Design: This was a prospective, longitudinal, diagnostic study.
Methods: Seventy-eight patients (52 men, 26 women, mean age 36.0 years) with TBI grades I–III and 38 healthy subjects (25 men, 13 women, mean age 36.4 years) as a control group for the GHRH + arginine test were studied. The prevalence ofhypopituitarism was assessed 3 and 12 months after TBI by GHRH + arginine test, short adrenocorticotropic hormone (ACTH) test, and basal hormone measurements in patients.
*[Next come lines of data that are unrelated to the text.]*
Definition while {A} (more : A -> L bool) (body : A -> L A) (a : A) : L A :=
  let* fuel := gets budget in while_ fuel more body a.

(** ** Brackets and lambda layouts *)

Definition opener_for (c : Z) : string := if c =? chr ")" then "(" else if c =? chr "]" then "[" else "{".

(** The closer as text, for a message. *)
Definition closer_text (c : Z) : string := Wire.bytes_string [c].

Definition push_bracket (c : Z) : L unit :=
  modify (fun s => set_open_brackets (mkBracket c (m_line s) (m_column s - 1) (m_line_indent s) :: m_open_brackets s) s).

Definition pop_bracket (c : Z) : L unit :=
  modify (fun s => match m_open_brackets s with
                   | b :: rest => if closer b =? c then set_open_brackets rest s else s
                   | [] => s
                   end).

Definition declaration_keywords : list string :=
  ["func"; "static"; "var"; "const"; "class"; "class_name"; "trait"; "trait_name"; "extends"; "signal"; "enum";
   "struct"; "uses"].

(** The longest prefix of characters that satisfy [p]. *)
Fixpoint span (p : Z -> bool) (l : text) : text :=
  match l with c :: l => if p c then c :: span p l else [] | [] => [] end.

Definition indent_width (blanks : text) : Z := fold_left (fun n c => n + (if c =? TAB then 4 else 1)) blanks 0.

(** The next line starts with a declaration keyword, no deeper than the line of
    the first unclosed bracket. *)
Definition resumes_after_unclosed (s : Lexer) : bool :=
  let rest := drop (m_current s) (m_source s) in
  let blanks := span is_blank rest in
  match last (m_open_brackets s) with
  | Some first =>
      if line_indent first <? indent_width blanks then false else
      let word := span (fun c => isalnum c || (c =? chr "_")) (drop (length blanks) rest) in
      existsb (fun k => bool_decide (word = str k)) declaration_keywords
  | None => false
  end.

Definition lambda_layout_active (s : Lexer) : bool :=
  match layouts (m_lambda s) with
  | l :: _ => (length (m_open_brackets s) <=? bracket_depth l)%nat
  | [] => false
  end.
Results: After 3 months, 56% of all patients had impairments of at least one pituitary axis with axes being affected as follows: gonadotropic 32%, corticotropic 19%, somatotropic 9% and thyrotropic 8%. After 12 months, fewer patients were affected, but in some cases new impairments occurred; 36% still had impairments. The axes were affected as follows after 12 months: gonadotropic 21%, somatotropic 10%, corticotropic 9% and thyrotropic 3%.
Conclusions: Hypopituitarism occurs often in the post-acute phase after TBI and may normalize later, but may also develop after the post-acute phase of TBI.